Kemp defeated Democrat and national media darling Stacey Abrams 53.4% to 45.8% and was reelected to a second term as Georgia’s 83rd governor, The margin was wide enough that Abrams actually conceded, unlike 2018.
Abrams’ defeat has definitely put a kink in her plans to become President of the United States, disappointing her liberal sycophants who poured nearly $100 million into her failed campaign. Give me $100 million and I could get elected pope or coach Auburn football.
I haven’t had the time or inclination to go back through my emails and reread the diatribes I received from RITOOs (Republicans in Trump’s Orbit Only) who justified booing Brian Kemp at the 2021 Georgia Republican State Convention on Jekyll Island because they thought that he and Secretary of State Brad Raffensperger didn’t do enough to help Donald Trump claim victory in Georgia. Bless their hearts.
My question is if Trump was so all-fired popular why was the election so close that he and his minions had to claim it was stolen? I don’t remember Ronald Reagan having that problem when he waxed a Joe Biden look-alike named Walter Mondale, winning 525 electoral votes and 58.8 percent of the popular vote. By the way, no other candidate in history has matched Reagan’s electoral vote total. (Pause here while RITOOs boo that. RITOOs would boo the Easter Bunny.)
Speaking of Reagan, he and Kemp share a common trait. You can underestimate them at your peril. After all, Ronald Reagan was a former actor who supposedly wasn’t into details. (And who got the Soviet Union to tear down the Berlin Wall and change the course of history.) And Brian Kemp? Just a good ol’ boy with a Southern drawl and a crooked grin from Athens, Georgia? Yeah, right.

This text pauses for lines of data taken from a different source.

Lemma dispatch_not_found (st1 : machine) (tok : list Z) :
  find (obj st1) = Some 1 ->
  cstr (core st1) (o_s (obj st1)) = Some tok ->
  dispatch st1
  = if negb (isnum tok) then
      Running Fetch
        (set_env (snd (WARN "not a word or number" 168 (env st1))) st1)
    else if negb (core st1 STATE =? 0) then
      match append (core st1) 2 with
      | Some m1 =>
          match cstr m1 (o_s (obj st1)) with
          | Some tok1 =>
              match append m1 (strtol0 tok1) with
              | Some m2 => Running Fetch (set_core m2 st1)
              | None => Undefined
              end
          | None => Undefined
          end
      | None => Undefined
      end
    else
      match push (l_f st1) st1 with
      | Some st2 =>
          match cstr (core st2) (o_s (obj st1)) with
          | Some tok1 => Running Fetch (set_f (strtol0 tok1) st2)
          | None => Undefined
          end
      | None => Undefined
      end.
Proof.
  intros Hw Ht. unfold dispatch. rewrite Hw.
  change (negb (1 - 1 =? 0)) with false. cbv iota.
  rewrite Ht. rewrite (rd_some _ STATE) by core_lia. reflexivity.
Qed.

(** C7, amended. READ has stored a token that [find] does not resolve
    (it returns the sentinel 1). [isnum] accepts the token exactly when it
    is an optional minus sign followed by decimal digits only. A token it
    refuses gets the diagnostic, nothing else changes and the loop goes on.
    A token it accepts is a literal whose value is what [strtol] with base
    0 reads, cut to 16 bits, from the buffer of the token as the first
    store of the branch left it: that is the token itself whenever the
    store falls on no cell of the token. In compile mode the first store
    appends the cell 2 (the address of a cell that holds PUSH) at [m[0]],
    then the value is appended and [m[0]] has moved up by two; in execute
    mode the first store pushes the accumulator on the data stack, which
    then becomes the value. *)
Theorem unknown_token_literal_or_diagnostic
    (st st1 : machine) (x : Z) (tok : list Z) :
  rd (core st) x = Some (code READ) ->
  token_read st = Some st1 ->
  find (obj st1) = Some 1 ->
  cstr (core st1) (o_s (obj st1)) = Some tok ->
  (isnum tok = true
   <-> Forall (fun c => isdigit c = true)
         (match tok with 45 :: r => r | _ => tok end)) /\
  (isnum tok = false ->
   step (Inner x) st
   = Running Fetch
       (set_env (snd (WARN "not a word or number" 168 (env st1))) st1)) /\
  (isnum tok = true -> core st1 STATE <> 0 ->
   forall h, rd (core st1) DICTIONARY = Some h -> 0 < h -> h + 1 < CORESZ ->
   let m1 := upd (upd (core st1) DICTIONARY (u16 (h + 1))) h 2 in
   (clear_of (o_s (obj st1)) tok DICTIONARY ->
    clear_of (o_s (obj st1)) tok h ->
    cstr m1 (o_s (obj st1)) = Some tok) /\
   forall tok1, cstr m1 (o_s (obj st1)) = Some tok1 ->
   exists m',
     step (Inner x) st = Running Fetch (set_core m' st1) /\
     m' h = 2 /\ m' (h + 1) = u16 (strtol0 tok1) /\ m' DICTIONARY = h + 2 /\
     forall i, i <> h -> i <> h + 1 -> i <> DICTIONARY -> m' i = core st1 i) /\
  (isnum tok = true -> core st1 STATE = 0 -> 0 <= l_S st1 + 1 < CORESZ ->
   let m1 := upd (core st1) (l_S st1 + 1) (u16 (l_f st1)) in
   (clear_of (o_s (obj st1)) tok (l_S st1 + 1) ->
    cstr m1 (o_s (obj st1)) = Some tok) /\
   forall tok1, cstr m1 (o_s (obj st1)) = Some tok1 ->
   step (Inner x) st
   = Running Fetch
       (set_f (strtol0 tok1) (set_S (l_S st1 + 1) (set_core m1 st1)))).
Proof.
  intros Hx Ht Hw Htok.
  pose proof (step_read _ _ _ Hx Ht) as Hs.
  rewrite (dispatch_not_found _ _ Hw Htok) in Hs.
  split; [apply isnum_spec, (cstr_no_nul _ _ _ Htok)|].
  split; [|split].
  - intros Hn. rewrite Hn in Hs. exact Hs.
  - intros Hn Hm h Hh Hh0 Hh1 m1. split.
    + intros C0 Ch. unfold m1.
      exact (cstr_upd_clear _ _ _ _ _ (cstr_upd_clear _ _ _ _ _ Htok C0) Ch).
    + intros tok1 Htok1. rewrite Hn in Hs.
      apply Z.eqb_neq in Hm. rewrite Hm in Hs. cbn [negb] in Hs.
      rewrite (append_some _ _ _ Hh) in Hs by lia.
      change (u16 2) with 2 in Hs. fold m1 in Hs. rewrite Htok1 in Hs.
      rewrite (append_some _ (u16 (h + 1))) in Hs.
      * eexists. split; [exact Hs|].
        rewrite CORESZ_val in Hh1. unfold m1.
        rewrite (u16_small (h + 1)) by lia.
        rewrite (u16_small (h + 1 + 1)) by lia.
        repeat split.
        -- rewrite upd_other by lia. rewrite upd_other by core_lia.
           apply upd_same.
        -- apply upd_same.
        -- rewrite upd_other by core_lia. rewrite upd_same. lia.
        -- intros i H1 H2 H3. rewrite !upd_other by assumption. reflexivity.
      * rewrite rd_some by core_lia. unfold m1.
        rewrite upd_other by core_lia. now rewrite upd_same.
      * rewrite CORESZ_val in *. rewrite u16_small by lia. lia.
  - intros Hn Hm HS m1. split.
    + intros CS. unfold m1. exact (cstr_upd_clear _ _ _ _ _ Htok CS).
    + intros tok1 Htok1. rewrite Hn in Hs. rewrite Hm in Hs.
      change (negb (0 =? 0)) with false in Hs. cbn [negb] in Hs.
      rewrite (push_some _ _ HS) in Hs.
      change (core (set_S (l_S st1 + 1)
                (set_core (upd (core st1) (l_S st1 + 1) (u16 (l_f st1))) st1)))
        with m1 in Hs.
      rewrite Htok1 in Hs. exact Hs.
Qed.
(** * test-crm-backend: a shallow embedding of the service layer

    The NestJS services of the CRM backend (authentication, user and
    customer CRUD, migrations, admin seeding, health, bootstrap) are
    written here as functions in a small state-and-exception monad over
    a model of the MySQL database behind [DatabaseService]. *)

From Stdlib Require Import String Ascii List Bool ZArith QArith Qround Lia.
From Stdlib Require Import DecimalString Sorted Permutation.
Import ListNotations.

Local Open Scope string_scope.
Local Open Scope list_scope.
Local Open Scope Z_scope.

(** ** JavaScript built-ins used by the services *)

Module Js.

(** [String.prototype.endsWith]. *)
Definition endsWith (s suffix : string) : bool :=
  let n := String.length s in
  let m := String.length suffix in
  (m <=? n)%nat && String.eqb (substring (n - m) m s) suffix.

(** White space removed by [String.prototype.trim], restricted to the
    ASCII range: TAB, LF, VT, FF, CR and SPACE. *)
Definition isSpace (c : ascii) : bool :=
  let n := nat_of_ascii c in
  ((9 <=? n) && (n <=? 13) || (n =? 32))%nat.

Fixpoint trimStart (s : string) : string :=
  match s with
  | EmptyString => EmptyString
  | String c rest => if isSpace c then trimStart rest else s
  end.

Fixpoint trimEnd (s : string) : string :=
  match s with
  | EmptyString => EmptyString
  | String c rest =>
      match trimEnd rest with
      | EmptyString => if isSpace c then EmptyString else String c EmptyString
      | kept => String c kept
      end
  end.

Definition trim (s : string) : string := trimEnd (trimStart s).
(* ===== verification/_CoqProject ===== *)
-Q . S2P
Prelude.v
GoStd.v
TextFacts.v
Config.v
Paths.v
Query.v
Entities.v
Json.v
Services.v
RedisFacts.v
Reference.v
RedisClient.v
ClientFacts.v
SlidingWindow.v
Mq.v
Topology.v
Retry.v
TopologyFacts.v
DbFacts.v
CachedValue.v
Http.v
Frames.v
Outbox.v
Video.v
VideoCaches.v
VideoPublish.v
Like.v
LikeFacts.v
LikeRaces.v
RateLimit.v
Account.v
Upload.v
Sessions.v
UploadFacts.v
Comment.v
CommentFacts.v
Social.v
SocialFacts.v
Notification.v
NotificationFacts.v
Hub.v
HubFacts.v
Stream.v
StreamFacts.v
Feed.v
FeedFacts.v
HotList.v
Following.v
Message.v
Profile.v
Router.v
Boot.v
RouterFacts.v
Pipeline.v
Workers.v
ApiServer.v
Shutdown.v
System.v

Donald Trump and his boo-bird RITOOs found out the hard way who and what they were dealing with. They gave Brian Kemp their best shot and he never blinked. The Donald openly declared he would rather have Stacey Abrams as governor of Georgia. (Sorry about that, The Donald.) He then sent in former U.S. senator and wooden Indian David Perdue to bring down Kemp in the Republican primary and we all know how that turned out. Brian Kemp rolled Perdue like a cheap cigar, winning the primary with 73% of votes to Perdue’s 22%.
Brian Kemp withstood the rants and threats of a petulant, mean-spirited narcissistic ex-president who cares more about revenge than he does the future of his party and then took on the Pride of the Democrats with all of her celebrity endorsements, awning media and bulging bank account and he whipped her, too. Anybody else want a piece of Brian Kemp?

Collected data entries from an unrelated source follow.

(* ===== verification/Query.v ===== *)
(** ORDER BY and LIMIT: sort keys, the preorder they give, and what a SELECT
    statement is documented to return.  Rows that tie on every key may come in
    any order, so a SELECT is specified by a relation. *)
From S2P Require Import Prelude.
Local Open Scope Z_scope.

Inductive okey (A : Type) : Type :=
| Asc (f : A → Z)
| Desc (f : A → Z).
Arguments Asc {A} f.
Arguments Desc {A} f.

Definition okey_val {A} (k : okey A) (a : A) : Z :=
  match k with Asc f => f a | Desc f => - f a end.

Fixpoint ord_cmp {A} (ks : list (okey A)) (a b : A) : comparison :=
  match ks with
  | [] => Eq
  | k :: ks' => match okey_val k a ?= okey_val k b with
                | Eq => ord_cmp ks' a b
                | c => c
                end
  end.

Definition ord_le {A} (ks : list (okey A)) (a b : A) : Prop := ord_cmp ks a b ≠ Gt.
Definition ord_lt {A} (ks : list (okey A)) (a b : A) : Prop := ord_cmp ks a b = Lt.

Definition limited {A} (lim : option nat) (l : list A) : list A :=
  match lim with None => l | Some n => take n l end.

(** gorm's [Limit(n)]: a negative limit is no limit. *)
Definition sql_limit (n : Z) : option nat :=
  if n <? 0 then None else Some (Z.to_nat n).

(** [is_select wh ks lim l rs]: [rs] is an answer to
    SELECT ... FROM l WHERE wh ORDER BY ks LIMIT lim. *)
Definition is_select {A} (wh : A → bool) (ks : list (okey A)) (lim : option nat)
    (l rs : list A) : Prop :=
  ∃ srt, srt ≡ₚ List.filter wh l ∧ StronglySorted (ord_le ks) srt ∧ rs = limited lim srt.

Section ord.
Context {A : Type}.
Implicit Types ks : list (okey A).

Lemma ord_cmp_opp ks a b : ord_cmp ks b a = CompOpp (ord_cmp ks a b).
Proof.
  induction ks as [|k ks IH]; simpl; [done|].
  rewrite (Z.compare_antisym (okey_val k a)).
  by destruct (okey_val k a ?= okey_val k b); simpl.
Qed.

Lemma ord_cmp_refl ks a : ord_cmp ks a a = Eq.
Proof. induction ks as [|k ks IH]; simpl; [done|]. by rewrite Z.compare_refl. Qed.

#[export] Instance ord_le_dec ks : RelDecision (ord_le ks).
Proof. intros a b. unfold ord_le. destruct (ord_cmp ks a b); [left|left|right]; congruence. Defined.

#[export] Instance ord_le_total ks : Total (ord_le ks).
Proof.
  intros a b. unfold ord_le. rewrite (ord_cmp_opp ks a b).
  destruct (ord_cmp ks a b); simpl; auto; left; congruence.
Qed.

#[export] Instance ord_le_trans ks : Transitive (ord_le ks).
Proof.
  intros a b c. unfold ord_le. induction ks as [|k ks IH]; simpl; [done|].
  destruct (Z.compare_spec (okey_val k a) (okey_val k b)),
    (Z.compare_spec (okey_val k b) (okey_val k c)),
    (Z.compare_spec (okey_val k a) (okey_val k c)); try lia; try done; auto.
Qed.

Lemma ord_le_lt_eq ks a b : ord_le ks a b ↔ ord_lt ks a b ∨ ord_cmp ks a b = Eq.
Proof. unfold ord_le, ord_lt. destruct (ord_cmp ks a b); naive_solver. Qed.

Lemma ord_lt_irrefl ks a : ¬ ord_lt ks a a.
Proof. unfold ord_lt. by rewrite ord_cmp_refl. Qed.

Lemma ord_lt_asym ks a b : ord_lt ks a b → ¬ ord_le ks b a.
Proof. unfold ord_lt, ord_le. rewrite (ord_cmp_opp ks a b). intros ->. auto. Qed.

(** The order is total on rows that no two of which tie. *)
Definition distinct_on ks (l : list A) : Prop :=
  ∀ x y, x ∈ l → y ∈ l → ord_cmp ks x y = Eq → x = y.

Lemma distinct_on_sub ks l l' :
  (∀ x, x ∈ l' → x ∈ l) → distinct_on ks l → distinct_on ks l'.
Proof. unfold distinct_on. eauto. Qed.

Lemma ord_le_antisym ks l x y :
  distinct_on ks l → x ∈ l → y ∈ l → ord_le ks x y → ord_le ks y x → x = y.
Proof.
  intros Hd Hx Hy H1 H2. apply Hd; [done..|].
  apply ord_le_lt_eq in H1 as [H1|H1]; [|done].
  by apply ord_lt_asym in H1.
Qed.

(** The listing a SELECT without LIMIT returns when no two rows tie. *)
Definition order_by ks (l : list A) : list A := merge_sort (ord_le ks) l.

Lemma order_by_sorted ks l : StronglySorted (ord_le ks) (order_by ks l).
Proof. apply StronglySorted_merge_sort; apply _. Qed.

Lemma order_by_perm ks l : order_by ks l ≡ₚ l.
Proof. apply merge_sort_Permutation. Qed.

Lemma order_by_unique ks l srt :
  distinct_on ks l → srt ≡ₚ l → StronglySorted (ord_le ks) srt → srt = order_by ks l.
Proof.
  intros Hd Hp Hs. apply (StronglySorted_perm_eq (ord_le ks)).
  - intros x y. rewrite Hp. by apply ord_le_antisym.
  - done.
  - apply order_by_sorted.
  - by rewrite order_by_perm.
Qed.

Lemma order_by_sorted_id ks l :
  distinct_on ks l → StronglySorted (ord_le ks) l → order_by ks l = l.
Proof. intros Hd Hs. symmetry. by apply order_by_unique. Qed.

Lemma order_by_filter ks (f : A → bool) l :
  distinct_on ks l → order_by ks (List.filter f l) = List.filter f (order_by ks l).
Proof.
  intros Hd. symmetry. apply order_by_unique.
  - eapply distinct_on_sub; [|done]. intros x. rewrite elem_of_lfilter. tauto.
  - apply lfilter_perm, order_by_perm.
  - apply StronglySorted_lfilter, order_by_sorted.
Qed.

Lemma is_select_order_by wh ks lim l :
  is_select wh ks lim l (limited lim (order_by ks (List.filter wh l))).
Proof.
  eexists; split_and!; [|apply order_by_sorted|done]. apply order_by_perm.
Qed.

(** With distinct keys a SELECT has exactly one answer. *)
Lemma is_select_unique wh ks lim l rs :
  distinct_on ks (List.filter wh l) →
  is_select wh ks lim l rs → rs = limited lim (order_by ks (List.filter wh l)).
Proof.
  intros Hd (srt & Hp & Hs & ->). f_equal. by apply order_by_unique.
Qed.

Lemma elem_of_limited lim (l : list A) x : x ∈ limited lim l → x ∈ l.
Proof.
  destruct lim as [n|]; [|done]. simpl. intros Hx.
  rewrite <-(take_drop n l). apply elem_of_app. by left.
Qed.

Lemma is_select_elem wh ks lim l rs x :
  is_select wh ks lim l rs → x ∈ rs → wh x = true ∧ x ∈ l.
Proof.
  intros (srt & Hp & _ & ->) Hx%elem_of_limited. by rewrite Hp, elem_of_lfilter in Hx.
Qed.

Lemma is_select_all wh ks l rs x :
  is_select wh ks None l rs → wh x = true → x ∈ l → x ∈ rs.
Proof. intros (srt & Hp & _ & ->) Hw Hx. simpl. by rewrite Hp, elem_of_lfilter. Qed.

Lemma is_select_length wh ks n l rs :
  is_select wh ks (Some n) l rs →
  length rs = Nat.min n (length (List.filter wh l)).
Proof. intros (srt & Hp & _ & ->). simpl. by rewrite length_take, Hp. Qed.

Lemma is_select_sorted wh ks lim l rs :
  is_select wh ks lim l rs → StronglySorted (ord_le ks) rs.
Proof.
  intros (srt & Hp & Hs & ->). destruct lim as [n|]; [|done]. simpl.
  rewrite <-(take_drop n srt) in Hs. by eapply StronglySorted_app_1_l.
Qed.
End ord.

Lemma is_select_NoDup {A} (wh : A → bool) ks lim l rs :
  NoDup l → is_select wh ks lim l rs → NoDup rs.
Proof.
  intros Hn (srt & Hp & _ & ->).
  assert (NoDup srt) as Hs by (rewrite Hp; by apply lfilter_NoDup).
  destruct lim as [n|]; [|done]. simpl. rewrite <-(take_drop n srt) in Hs.
  by apply list.NoDup_app in Hs as [? _].
Qed.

If I were David Shafer, chairman of the state Republican Party, I would be looking for a new job and if I were Brian Kemp I would see that he got one. Maybe in Outer Mongolia.

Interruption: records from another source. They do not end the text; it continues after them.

(* ===== verification/Services.v ===== *)
(** The services the program calls and that are not part of the repository:
    MySQL behind gorm, Redis, RabbitMQ, the in-process go-cache, singleflight
    and the clock.  Each is a class of operations, a parameter of every
    definition that uses it; a second class states what the code relies on of
    its documented behaviour.  [Reference.v] gives concrete instances. *)
From S2P Require Import Prelude GoStd Query Entities Json.
Local Open Scope Z_scope.

(** ** MySQL statements

    The effect of one statement on the tables.  A statement that fails leaves
    the tables as they were. *)
Class SqlEngine := {
  eng_collation :: Collation;
  (** SELECT over the rows of a FROM clause *)
  eng_select : ∀ {A}, (A → bool) → list (okey A) → option nat → list A → list A;
  (** whether the text columns of a row fit their column types *)
  eng_fits : ∀ {R}, table R → list string → bool;
  (** [Create(&r)] of a row with a zero primary key *)
  eng_create : ∀ {R}, table R → R → time → Db → result R * Db;
  (** UPDATE ... SET f WHERE wh; the number of rows changed *)
  eng_update : ∀ {R}, table R → (R → bool) → (R → R) → Db → result Z * Db;
  (** DELETE ... WHERE wh; the number of rows deleted *)
  eng_delete : ∀ {R}, table R → (R → bool) → Db → result Z * Db;
  (** [db.Transaction(body)] *)
  eng_tx : ∀ {A}, (Db → result A * Db) → Db → result A * Db }.

Definition upd_rows {R} (wh : R → bool) (f : R → R) (t : gmap Z R) : gmap Z R :=
  (λ r, if wh r then f r else r) <$> t.

Definition changed {R} (T : table R) (wh : R → bool) (f : R → R) (d : Db) : Z :=
  Z.of_nat (length (List.filter
    (λ r, wh r && negb (if row_eq_dec T (f r) r then true else false)) (rows T d))).

Class SqlLaws `{SqlEngine} : Prop := {
  law_select : ∀ A (wh : A → bool) ks lim l,
    is_select wh ks lim l (eng_select wh ks lim l);
  law_create_dup : ∀ R (T : table R) r now d,
    eng_fits T (row_texts T r) = true →
    (∃ k r', tget T d !! k = Some r' ∧ row_clash T r r') →
    eng_create T r now d = (Err ErrDuplicate, d);
  law_create_misfit : ∀ R (T : table R) r now d,
    eng_fits T (row_texts T r) = false →
    ∃ code, eng_create T r now d = (Err (ErrIO code), d);
  law_create_ok : ∀ R (T : table R) r now d,
    row_id T r = 0 → eng_fits T (row_texts T r) = true →
    (∀ k r', tget T d !! k = Some r' → ¬ row_clash T r r') →
    ∃ id, 0 < id ∧ tget T d !! id = None ∧
      eng_create T r now d =
        (Ok (row_stored T id now r), tset T (<[id := row_stored T id now r]> (tget T d)) d);
  law_update_ok : ∀ R (T : table R) wh f d,
    (∀ k r, tget T d !! k = Some r → wh r = true →
       row_id T (f r) = row_id T r ∧
       (row_texts T (f r) = row_texts T r ∨ eng_fits T (row_texts T (f r)) = true)) →
    (∀ r, row_key T (f r) = row_key T r) ∨
      unique_ok T (tset T (upd_rows wh f (tget T d)) d) →
    eng_update T wh f d =
      (Ok (changed T wh f d), tset T (upd_rows wh f (tget T d)) d);
  law_update_dup : ∀ R (T : table R) wh f d,
    (∀ k r, tget T d !! k = Some r → wh r = true →
       row_id T (f r) = row_id T r ∧
       (row_texts T (f r) = row_texts T r ∨ eng_fits T (row_texts T (f r)) = true)) →
    unique_ok T d → ¬ unique_ok T (tset T (upd_rows wh f (tget T d)) d) →
    eng_update T wh f d = (Err ErrDuplicate, d);
  law_update_misfit : ∀ R (T : table R) wh f d k r,
    tget T d !! k = Some r → wh r = true → f r ≠ r →
    eng_fits T (row_texts T (f r)) = false →
    ∃ code, eng_update T wh f d = (Err (ErrIO code), d);
  law_delete : ∀ R (T : table R) wh d,
    eng_delete T wh d =
      (Ok (Z.of_nat (length (List.filter wh (rows T d)))),
       tset T (filter (λ kr : Z * R, wh kr.2 = false) (tget T d)) d);
  law_tx : ∀ A (body : Db → result A * Db) d,
    eng_tx body d = match body d with
                    | (Ok a, d') => (Ok a, d')
                    | (Err e, _) => (Err e, d)
                    end }.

Shafer was part of a plot to put together a slate of “duly elected and qualified” electors pledged to Donald Trump despite the fact that Secretary of State Raffensperger wouldn’t “find” 11,000 votes to overturn Joe Biden winning the popular vote here.
The intent of the scheme was to pass on a different set of certificates to then-vice president Mike Pence in the hope he would count them, rather than the authentic certificates and, thus, overturn Biden’s victory. Pence didn’t and all it got Shafer and his pals was a bunch of subpoenas to explain what in the world they were thinking.
Although I am admittedly on the outside looking in, I see that clumsy episode as Shafer’s loyalty being toward the man who tried to sabotage Gov. Kemp’s reelection efforts and not toward helping the incumbent Republican governor in what looked at the time as if it was going to be a tough campaign.
But it matters not. Voters chose to give Brian Kemp four more years as Georgia’s governor by a comfortable margin. After the votes were tabulated and he was declared the winner, Kemp told his supporters, “It looks like the reports of my political death have been greatly exaggerated,” Yes, governor, they were. Just ask Donald Trump and Stacey Abrams. And now vengeance is yours. Enjoy.